Melihat reaksi anak kembarnya membuat sang Mama bertambah bahagia. Air matanya terjatuh dengan deras di kemeja hitam milik Gian. Rasa bersalah karena tidak bisa menikmati liburan selama sebulan bersama Gian, Gino dan Gina berhasil menampar sang Mama dalam bayangannya sendiri.
Betapa sabarnya mereka berusaha mengerti seberapa sibuknya sang Mama, membuat wanita awet muda tersebut merasa menjadi seorang orang tua yang gagal. Ingin rasanya sang Mama memutar waktu agar setidaknya ia bisa menuruti permintaan Gina, yaitu sekedar berjalan-jalan di taman hanya mereka berempat. Menikmati bagaimana rasanya memeluk kehangatan keluarganya.
Namun penyesalan selalu datang terlambat, sekarang tidak ada pilihan lain selain menjalankan apa yang sudah terjadi. Dirinya besok akan pergi ke New York dalam jangka waktu yang lama bersamaan dengan Gian, Gino, dan Gina yang kembali masuk sekolah.
Ditambah lagi hari ini merupakan perkenalan kekasih salah satu dari ketiga anak kembarnya. Sang Mama hanya berharap keputusannya mengundang kekasih Gino untuk mengenal mereka tidak salah. Mengingat Gina yang memiliki gangguan mental cukup membuat keputusan sang Mama benar-benar memiliki resiko yang teramat besar.
"Mama kenapa? Coba jelasin ke Gian atau Gina. Kalau Mama nangis kayak gini terus, anak-anak Mama beneran bisa mati muda cuman gara-gara khawatir sama Mama." Suara Gian sedikit bergetar ketika mengucapkannya. Ia tidak berbohong soal apa yang baru diucapkannya tadi.
Semenjak tujuh tahun yang lalu tepat setelah Papa mereka meninggal, Mama dari ketiga anak kembar itu sangat jarang menangis. Berusaha tegar di hadapan anak-anaknya sendiri. Mereka tahu, Mamanya hanya akan menangis jika ada sesuatu yang sangat mengguncang hati rapuhnya.

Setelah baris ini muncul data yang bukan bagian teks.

Definition spec_refresh (tc : ThrottleConfig) (s : SessionId) (account : option string)
    (now : Z) (sp : Spec) : option Z * Spec :=
  let '(by_session, ms) := reference s (refresh_failures_per_session tc) now (sp_session sp) in
  let '(by_account, ma) :=
    match account with
    | Some a => reference a (refresh_failures_per_account tc) now (sp_account sp)
    | None => (None, sp_account sp)
    end in
  (longer_wait by_session by_account,
   {| sp_session := ms; sp_account := ma; sp_owners := sp_owners sp;
      sp_person := sp_person sp; sp_connection := sp_connection sp |}).

Definition spec_step (tc : ThrottleConfig) (ab : AbuseConfig) (sp : Spec) (call : Call) :
    Answer * Spec :=
  match call with
  | Report _ _ O _ => (Reacted Continue None, sp)
  | Report {| session := s; user := Some u |} sig times now =>
      let '(x, sp) := spec_person ab u s sig times now sp in (Reacted Continue x, sp)
  | Report {| session := s; user := None |} sig times _ =>
      let '(r, sp) := spec_connection ab s sig times sp in (Reacted r None, sp)
  | LearnOwner s account now =>
      (Done, {| sp_session := sp_session sp; sp_account := sp_account sp;
                sp_owners := <[s := {| rendering := to_string account; owner_id := account;
                                       seen := now |}]> (sp_owners sp);
                sp_person := sp_person sp; sp_connection := sp_connection sp |})
  | RefreshBlocked s t1 t2 =>
      (Waited (longer_wait
        (spec_peek s (refresh_failures_per_session tc) t2 (sp_session sp))
        (a ← fst <$> spec_owner tc s t1 sp;
         spec_peek a (refresh_failures_per_account tc) t2 (sp_account sp))) None, sp)
  | RefreshFailed s t1 t2 t3 =>
      let owner := spec_owner tc s t1 sp in
      let '(wait, sp) := spec_refresh tc s (fst <$> owner) t2 sp in
      match owner with
      | Some (_, id) =>
          let '(x, sp) := spec_person ab id s FailedRenewal 1 t3 sp in (Waited wait x, sp)
      | None => (Waited wait None, sp)
      end
  | ForgetConnection s =>
      (Done, {| sp_session := sp_session sp; sp_account := sp_account sp;
                sp_owners := sp_owners sp; sp_person := sp_person sp;
                sp_connection := fun sig => delete s (sp_connection sp sig) |})
  end.
End Guard.
Arguments RequestGuard SessionId {_ _} Id.
Arguments Spec SessionId {_ _} Id.
Arguments Crossing SessionId Id : clear implicits.
Arguments Caller SessionId Id : clear implicits.
Arguments Owner Id : clear implicits.
Arguments Call SessionId Id : clear implicits.
Arguments Answer SessionId Id : clear implicits.

(** ** The configuration *)

(** What [build] demands of one signal. *)
Definition signal_valid (p : PersonLimits) (c : ConnectionLimits) (s : Signal) : Prop :=
  limit_window (person_limit p s) <> 0 /\ limit_max (person_limit p s) <> 0 /\
  forall k, connection_limit c s = Some k -> k <> 0 /\ k < limit_max (person_limit p s).

Definition config_valid (c : AbuseConfig) : Prop :=
  forall s, signal_valid (config_person c) (config_connection c) s.

Lemma check_signal_None l s :
  check_signal l s = None <-> signal_valid (person_limits l) (connection_limits l) s.
Proof.
  unfold check_signal, signal_valid. repeat case_decide; split; try done; try naive_solver.
  - destruct (connection_limit _ s) as [k|]; [|naive_solver].
    repeat case_decide; try done. intros _. split_and!; [done..|]. intros ? [= <-]. lia.
  - intros (_ & _ & Hk). destruct (connection_limit _ s) as [k|]; [|done].
    destruct (Hk k) as [? ?]; [done|]. rewrite !decide_False by lia. done.
Qed.

Lemma check_signals_None l ss :
  check_signals l ss = None <->
  Forall (signal_valid (person_limits l) (connection_limits l)) ss.
Proof.
  induction ss as [|s ss IH]; simpl; [done|]. rewrite Forall_cons, <- check_signal_None, <- IH.
  destruct (check_signal l s); naive_solver.
Qed.

Lemma elem_of_ALL s : s ∈ ALL.
Proof. destruct s; unfold ALL; repeat (left || right). Qed.

Lemma abuse_retain_covers c s :
  limit_window (person_limit (config_person c) s) <= abuse_person_retain c.
Proof. unfold abuse_person_retain. destruct s; simpl; lia. Qed.

Definition error_signal (e : AbuseConfigError) : Signal :=
  match e with ZeroWindow s | ZeroCount _ s | ConnectionNotBelowPerson s _ _ => s end.

Lemma check_signal_names l s e : check_signal l s = Some e -> error_signal e = s.
Proof.
  unfold check_signal. repeat case_decide; try (intros [= <-]; done).
  destruct (connection_limit _ s); [|done]. repeat case_decide; by intros [= <-].
Qed.

Lemma check_signals_first l ss e :
  check_signals l ss = Some e ->
  exists before after, ss = before ++ error_signal e :: after /\
    check_signal l (error_signal e) = Some e /\
    Forall (signal_valid (person_limits l) (connection_limits l)) before.
Proof.
  induction ss as [|s ss IH]; simpl; [done|]. destruct (check_signal l s) as [e'|] eqn:E.
  - intros [= ->]. pose proof (check_signal_names _ _ _ E) as <-. exists [], ss. by split_and!.
  - intros (b & a & -> & He & Hb)%IH. exists (s :: b), a. split_and!; [done|done|].
    constructor; [|done]. by apply check_signal_None.
Qed.

(** [AbuseLimits::build] accepts exactly the thresholds that can do their
    job: every window and every count is non-zero, and a connection's count is
    below its person's. A refusal names the first signal of the list that fails
    and the first of its checks that does, every signal before it being sound;
    the shipped thresholds are accepted. *)
Theorem build_exact (l : AbuseLimits) :
  match build l with
  | Ok c => c = {| config_person := person_limits l; config_connection := connection_limits l |}
            /\ config_valid c
  | Err e =>
      (exists before after, ALL = before ++ error_signal e :: after /\
         Forall (signal_valid (person_limits l) (connection_limits l)) before) /\
      ~ signal_valid (person_limits l) (connection_limits l) (error_signal e) /\
      let p := person_limit (person_limits l) (error_signal e) in
      let k := connection_limit (connection_limits l) (error_signal e) in
      match e with
      | ZeroWindow _ => limit_window p = 0
      | ZeroCount t _ => limit_window p <> 0 /\
          (t = "person" /\ limit_max p = 0 \/ t = "connection" /\ limit_max p <> 0 /\ k = Some 0)
      | ConnectionNotBelowPerson _ n m =>
          limit_window p <> 0 /\ m = limit_max p /\ m <> 0 /\ n <> 0 /\ k = Some n /\ m <= n
      end
  end /\ is_ok (build new_abuse_limits) = true.
Proof.
  split; [|by vm_compute]. unfold build. destruct (check_signals l ALL) as [e|] eqn:E.
  - apply check_signals_first in E as (b & a & Hl & He & Hb). split_and!; [eauto|..].
    + rewrite <- check_signal_None, He. done.
    + clear Hl Hb. unfold check_signal in He. cbv zeta in *.
      repeat case_decide; [by destruct e; simplify_eq/=|by destruct e; simplify_eq/=; auto|].
      destruct (connection_limit _ _) as [k|] eqn:Ek; [|done].
      repeat case_decide; destruct e; simplify_eq/=; split_and!; auto.
  - split; [done|]. apply check_signals_None in E. rewrite Forall_forall in E.
    intros s. apply E, elem_of_ALL.
Qed.

(** ** The refinement *)

Section Refinement.
Context {SessionId : Type} `{CS : Countable SessionId}.
Context {Id : Type} `{ID : Identity Id}.

(** *** One person's reports *)

Section Person.
Context (limit : Limit) (retain cap now : Z) (people : gset string).
Context (Hw : 0 < limit_window limit <= retain) (Hmax : limit_max limit <= u32_max).
Context (Hroom : Z.of_nat (size people) <= Z.max cap 1).
#[local] Notation over := (limit_window limit) (only parsing).
#[local] Existing Instance tally_meter_laws.

Lemma reference_reported key (m : gmap string Window) :
  reference key (Some over) now m =
  (count (reported over now 1 (m !! key)), <[key := reported over now 1 (m !! key)]> m).
Proof.
  unfold reference, reported, live_count, live. destruct (m !! key) as [w|]; simpl; [|by vm_compute].
  case_decide; simpl; [by vm_compute|done].
Qed.

Lemma since_self : since now now = 0.
Proof. unfold since, sat_sub. lia. Qed.

Lemma reported_live n ow :
  live over now (Some (reported over now n ow)) = Some (reported over now n ow).
Proof.
  unfold live at 1, reported. simpl. rewrite decide_False; [done|].
  unfold live. destruct ow as [w|]; simpl; [case_decide; simpl|]; rewrite ?since_self; lia.
Qed.

Lemma reported_S n ow :
  reported over now (S n) ow = reported over now n (Some (reported over now 1 ow)).
Proof.
  unfold reported at 1 2. unfold live_count at 2. rewrite reported_live. simpl.
  f_equal. unfold sat_add. lia.
Qed.

Lemma crosses_S n ow :
  crosses limit now (S (S n)) ow =
  crosses limit now 1 ow || crosses limit now (S n) (Some (reported over now 1 ow)).
Proof.
  unfold crosses. rewrite (reported_S (S n)).
  assert (E : live_count over now (Some (reported over now 1 ow)) = count (reported over now 1 ow))
    by (unfold live_count; by rewrite reported_live).
  rewrite E.
  assert (H : count (reported over now 1 ow) <=
              count (reported over now (S n) (Some (reported over now 1 ow)))).
  { unfold reported at 2, sat_add. rewrite E. simpl.
    unfold reported, sat_add. simpl. lia. }
  assert (Hge : live_count over now ow <= count (reported over now 1 ow) \/
                count (reported over now 1 ow) = u32_max).
  { unfold reported, sat_add. simpl. lia. }
  repeat case_bool_decide; simpl; done || lia.
Qed.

Sebab itulah mengapa ketika satu tetes saja ada air mata yang turun dari netra hitam sang Mama, ketiga anak kembar tersebut akan ikut terguncang dan panik.
Sang Mama melepaskan palukan dirinya dari Gian. Mata sembabnya menatap bergantian Gian dan Gina yang melihatnya dengan sorot mata yang sama. Kedua sudut bibir sang Mama tertarik ke atas, membentuk senyuman keibuan yang membuat hati Gian dan Gina merasa sedikit tenang.
"Gino udah ada dimana? Kok lama banget?"
"Mama kenapa tadi na--"
"Jam berapa sekarang?" Pertanyaan Gian sang Mama potong begitu saja. Dirinya tidak ingin membahas apa penyebab air mata itu turun begitu deras, ia tidak ingin membuat kedua anaknya ikut berlarut seperti dirinya. Gina yang sedari tadi diam memperhatikan sang Mama, kini beralih menatap Gian.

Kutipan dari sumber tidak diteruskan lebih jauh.